Scan the data and please report how many lines include the word "that". Leave out everything but the number.

SOURCE INFORMATION
╔══

(** C1, on submission "s1" and eight uploads of its front view. *)
Lemma completion_by_count_witness :
  let rqs := demo_create :: uploads_to "s1" "front" demo_fronts in
  creations_unreferenced initial_world rqs = true /\
  (forall row : submission,
      submissions (db (serve initial_world rqs)) !! "s1" = Some row ->
      (status row = "complete" <-> 8 <= image_count "s1" (serve initial_world rqs))) /\
  clean_uploads initial_world demo_fronts /\
  status_of "s1" (serve initial_world rqs) = Some "complete".
Proof.
  intros rqs.
  assert (Hfresh : creations_unreferenced initial_world rqs = true) by (vm_compute; reflexivity).
  assert (Hclean : clean_uploads initial_world demo_fronts).
  { split; [repeat constructor |]. refine (bool_decide_unpack _ _). vm_compute. exact I. }
  split; [exact Hfresh |].
  destruct (completion_by_count rqs
              {| submission_uuid4 := "s2"; now_isoformat := "2024-05-02T09:30:00" |}
              {| Body.vehicle_make := "Honda"; Body.vehicle_model := "Civic";
                 Body.vehicle_year := 2019 |}
              "token" "front" [] Hfresh) as [Hiff _].
  split; [intros row Hrow; apply (Hiff "s1" row Hrow) |].
  split; [exact Hclean |].
  destruct (completion_by_count []
              {| submission_uuid4 := "s1"; now_isoformat := "2024-05-01T10:00:00" |}
              {| Body.vehicle_make := "Toyota"; Body.vehicle_model := "Corolla";
                 Body.vehicle_year := 2020 |}
              "token" "front" demo_fronts eq_refl) as [_ Hsame].
  exact (Hsame eq_refl eq_refl eq_refl eq_refl Hclean).
Defined.

(** ** The code on small inputs *)

Example splitext_jpg : OsPath.splitext "car.front.JPG" = ("car.front", ".JPG").
Proof. reflexivity. Qed.

Example splitext_hidden : OsPath.splitext "dir.d/.bashrc" = ("dir.d/.bashrc", "").
Proof. reflexivity. Qed.

Example join_uploads : OsPath.join "uploads" "s1_front.jpg" = "uploads/s1_front.jpg".
Proof. reflexivity. Qed.

Example verdict_yes_padded :
  fst (validate_image_with_ai (ChatReturns {| message := {| content := " YES " |} |})
         "uploads/s1_front.jpg" "front" initial_world)
  = Returns {| valid := true; reason := "Valid image" |}.
Proof. reflexivity. Qed.

Example verdict_blurry :
  fst (validate_image_with_ai
         (ChatReturns {| message := {| content := "Unclear, blurry photo" |} |})
         "uploads/s1_front.jpg" "front" initial_world)
  = Returns {| valid := false; reason := "Valid image" |}.
Proof. reflexivity. Qed.

Example verdict_unknown_type :
  validate_image_with_ai (ChatReturns {| message := {| content := "yes" |} |})
    "uploads/s1_roof.jpg" "roof" initial_world
  = (Returns {| valid := false; reason := "Validation error: 'roof'" |}, initial_world).
Proof. reflexivity. Qed.

Example seven_fronts_pending :
  status_of "s1" (serve initial_world
                    (demo_create :: uploads_to "s1" "front" (firstn 7 demo_fronts)))
  = Some "pending".
Proof. vm_compute. reflexivity. Qed.

Example report_after_two_uploads :
  let w := serve initial_world
             (demo_create :: uploads_to "s1" "front" (firstn 2 demo_fronts)) in
  fst (handle (GetReport (fun _ => true) "s1") w)
  = Returns (Report {| f_path := "reports/s1.pdf"; f_filename := "insurance_report_s1.pdf" |}).
Proof. vm_compute. reflexivity. Qed.

(** * Further properties of the code *)

(** ** The classifier: prompts, the call it makes, what it ignores *)

(** X1: An image type without an entry in [prompts] never reaches the model:
    the [KeyError] of the lookup is caught like any other failure, and its
    text, the repr of the image type, ends up in the reason. *)
Theorem classify_unknown_type (reply : chat_reply) (image_path image_type : string)
    (w : world) :
  known_image_type image_type = false ->
  validate_image_with_ai reply image_path image_type w =
    (Returns {| valid := false; reason := "Validation error: " ++ PyStr.repr image_type |}, w).
Proof.
  intros Hunknown.
  assert (Hnone : dict_lookup prompts image_type = None).
  { revert Hunknown. unfold known_image_type, IMAGE_REQUIREMENTS, prompts.
    cbn [existsb type dict_lookup orb].
    repeat (destruct (String.eqb _ image_type); [discriminate |]). reflexivity. }
  unfold validate_image_with_ai, try_except, bind, dict_getitem. rewrite Hnone.
  reflexivity.
Qed.

Lemma classify_unknown_type_witness :
  known_image_type "windshield" = false /\
  validate_image_with_ai (ChatReturns {| message := {| content := "yes" |} |})
    "uploads/s1_windshield.jpg" "windshield" initial_world =
    (Returns {| valid := false; reason := "Validation error: 'windshield'" |}, initial_world).
Proof.
  split; [reflexivity |].
  apply (classify_unknown_type _ "uploads/s1_windshield.jpg" "windshield" initial_world eq_refl).
Defined.

(** X2: For an image type of the whitelist the classifier calls the model
    exactly once, with the model name, the prompt of that very type and the
    path of the image, and touches neither the files nor the tables. *)
Theorem classify_calls_model_once (reply : chat_reply) (image_path image_type : string)
    (w : world) :
  known_image_type image_type = true ->
  exists prompt : string,
    dict_lookup prompts image_type = Some prompt /\
    let w' := snd (validate_image_with_ai reply image_path image_type w) in
    chat_log w' = (chat_log w ++ [{| call_model := "llava:latest"; call_content := prompt;
                                     call_images := [image_path] |}])%list /\
    files w' = files w /\ db w' = db w.
Proof.
  intros Hknown. destruct (known_image_type_prompt _ Hknown) as [prompt Hprompt].
  exists prompt. split; [exact Hprompt |].
  destruct (validate_image_with_ai_returns reply image_path image_type w) as [v ->].
  rewrite Hprompt. repeat split.
Qed.

Lemma classify_calls_model_once_witness :
  known_image_type "vin" = true /\
  length (chat_log (snd (validate_image_with_ai (ChatRaises "TimeoutError" "timed out")
                           "uploads/s1_vin.jpg" "vin" initial_world))) = 1.
Proof.
  split; [reflexivity |].
  destruct (classify_calls_model_once (ChatRaises "TimeoutError" "timed out")
              "uploads/s1_vin.jpg" "vin" initial_world eq_refl) as (prompt & _ & Hlog & _).
  cbv zeta in Hlog. rewrite Hlog. reflexivity.
Defined.

Lemma dict_lookup_In (d : list (string * string)) (k v : string) :
  dict_lookup d k = Some v -> In v (map snd d).
Proof.
  induction d as [|[k' v'] d IH]; cbn [dict_lookup map snd]; [discriminate |].
  destruct (String.eqb k' k); [intros [= ->]; left; reflexivity | intros H; right; apply IH, H].
Qed.

Lemma dict_lookup_injective (d : list (string * string)) (k1 k2 v : string) :
  NoDup (map snd d) ->
  dict_lookup d k1 = Some v -> dict_lookup d k2 = Some v -> k1 = k2.
Proof.
  induction d as [|[k' v'] d IH]; cbn [dict_lookup map snd]; [discriminate |].
  intros Hnodup. apply NoDup_cons in Hnodup as [Hnotin Hnodup].
  rewrite list_elem_of_In in Hnotin.
  destruct (String.eqb k' k1) eqn:E1, (String.eqb k' k2) eqn:E2.
  - apply String.eqb_eq in E1, E2. congruence.
  - intros [= ->] H2. destruct (Hnotin (dict_lookup_In _ _ _ H2)).
  - intros H1 [= ->]. destruct (Hnotin (dict_lookup_In _ _ _ H1)).
  - apply IH, Hnodup.
Qed.

(** X3: The prompt table has an entry exactly for the image types that uploads
    accept, and no two image types share a prompt. *)
Theorem prompts_match_requirements (t1 t2 : string) :
  (known_image_type t1 = true <-> is_Some (dict_lookup prompts t1)) /\
  (forall prompt : string,
      dict_lookup prompts t1 = Some prompt -> dict_lookup prompts t2 = Some prompt -> t1 = t2).
Proof.
  split; [split |].
  - intros H. destruct (known_image_type_prompt _ H) as [p ->]. eexists; reflexivity.
  - destruct (known_image_type t1) eqn:E; [reflexivity |]. intros [p Hp]. exfalso.
    revert E Hp. unfold known_image_type, IMAGE_REQUIREMENTS, prompts.
    cbn [existsb type dict_lookup orb].
    repeat (destruct (String.eqb _ t1); [discriminate |]). discriminate.
  - intros prompt. apply dict_lookup_injective.
    refine (bool_decide_unpack _ _). vm_compute. exact I.
Qed.

Lemma isspace_lower_char (c : ascii) : PyStr.isspace (PyStr.lower_char c) = PyStr.isspace c.
Proof. destruct c as [[] [] [] [] [] [] [] []]; reflexivity. Qed.

Lemma lower_app (s t : string) : PyStr.lower (s ++ t) = PyStr.lower s ++ PyStr.lower t.
Proof.
  induction s as [|c s IH]; [reflexivity |].
  rewrite append_cons. cbn [PyStr.lower]. rewrite IH, append_cons. reflexivity.
Qed.

Lemma blank_inv (c : ascii) (s : string) :
  blank (String c s) -> PyStr.isspace c = true /\ blank s.
Proof.
  intros H. split; [apply H; left; reflexivity | intros a Ha; apply H; right; exact Ha].
Qed.

Lemma blank_lower (s : string) : blank s -> blank (PyStr.lower s).
Proof.
  induction s as [|c s IH]; intros H; [apply blank_nil |].
  apply blank_inv in H as [Hc Hs]. cbn [PyStr.lower].
  apply blank_cons; [rewrite isspace_lower_char; exact Hc | apply IH, Hs].
Qed.

Lemma lstrip_blank_app (l s : string) : blank l -> PyStr.lstrip (l ++ s) = PyStr.lstrip s.
Proof.
  induction l as [|c l IH]; intros H; [reflexivity |].
  apply blank_inv in H as [Hc Hl]. rewrite append_cons. cbn [PyStr.lstrip].
  rewrite Hc. apply IH, Hl.
Qed.

Lemma rstrip_blank (r : string) : blank r -> PyStr.rstrip r = "".
Proof.
  induction r as [|c r IH]; intros H; [reflexivity |].
  apply blank_inv in H as [Hc Hr]. cbn [PyStr.rstrip]. rewrite (IH Hr), Hc. reflexivity.
Qed.

Lemma rstrip_app_blank (s r : string) : blank r -> PyStr.rstrip (s ++ r) = PyStr.rstrip s.
Proof.
  intros Hr. induction s as [|c s IH]; [apply rstrip_blank, Hr |].
  rewrite append_cons. cbn [PyStr.rstrip]. rewrite IH. reflexivity.
Qed.

Lemma strip_app_blank (s r : string) : blank r -> PyStr.strip (s ++ r) = PyStr.strip s.
Proof.
  intros Hr. unfold PyStr.strip. induction s as [|c s IH].
  - change ("" ++ r) with r. rewrite <- (append_nil_r r) at 1.
    rewrite lstrip_blank_app by exact Hr. reflexivity.
  - rewrite append_cons. cbn [PyStr.lstrip]. destruct (PyStr.isspace c); [exact IH |].
    rewrite <- append_cons. apply rstrip_app_blank, Hr.
Qed.

(** Padding a text with white space does not change what [strip] leaves. *)
Lemma strip_padded (l s r : string) :
  blank l -> blank r -> PyStr.strip (l ++ s ++ r) = PyStr.strip s.
Proof.
  intros Hl Hr. unfold PyStr.strip. rewrite lstrip_blank_app by exact Hl.
  apply strip_app_blank, Hr.
Qed.

(** X4: The classifier reads the model's text only through its lower-cased,
    stripped form: two responses that differ in letter case and in white
    space around them get the same verdict, and the same call is made. *)
Theorem classify_case_and_padding (a b l r image_path image_type : string) (w : world) :
  PyStr.lower a = PyStr.lower b ->
  blank l -> blank r ->
  validate_image_with_ai (ChatReturns {| message := {| content := l ++ a ++ r |} |})
    image_path image_type w
  = validate_image_with_ai (ChatReturns {| message := {| content := b |} |})
      image_path image_type w.
Proof.
  intros Hcase Hl Hr.
  assert (Hnorm : PyStr.strip (PyStr.lower (l ++ a ++ r)) = PyStr.strip (PyStr.lower b)).
  { rewrite !lower_app, Hcase. apply strip_padded; apply blank_lower; assumption. }
  unfold validate_image_with_ai, try_except, bind, dict_getitem.
  destruct (dict_lookup prompts image_type) as [prompt|]; [| reflexivity].
  unfold ollama_chat, bind, modify, ret. cbn [content message].
  rewrite Hnorm. reflexivity.
Qed.

Lemma classify_case_and_padding_witness :
  validate_image_with_ai (ChatReturns {| message := {| content := "  YES, Clearly " |} |})
    "uploads/s1_front.jpg" "front" initial_world
  = validate_image_with_ai (ChatReturns {| message := {| content := "yes, clearly" |} |})
      "uploads/s1_front.jpg" "front" initial_world.
Proof.
  apply (classify_case_and_padding "YES, Clearly" "yes, clearly" "  " " ").
  - reflexivity.
  - intros c [<- | [<- | []]]; reflexivity.
  - intros c [<- | []]; reflexivity.
Defined.

(** ** What one request does to the whole world *)

Lemma upload_path_not_report (sid image_type : string) (file : UploadFile) (x : string) :
  upload_filepath sid image_type file <> report_path x.
Proof.
  unfold upload_filepath, OsPath.join, report_path.
  destruct (PyStr.startswith "/" (upload_filename sid image_type file)) eqn:E.
  - apply startswith_spec in E as [post ->]. discriminate.
  - discriminate.
Qed.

╚══

EXERCISE OUTPUT
3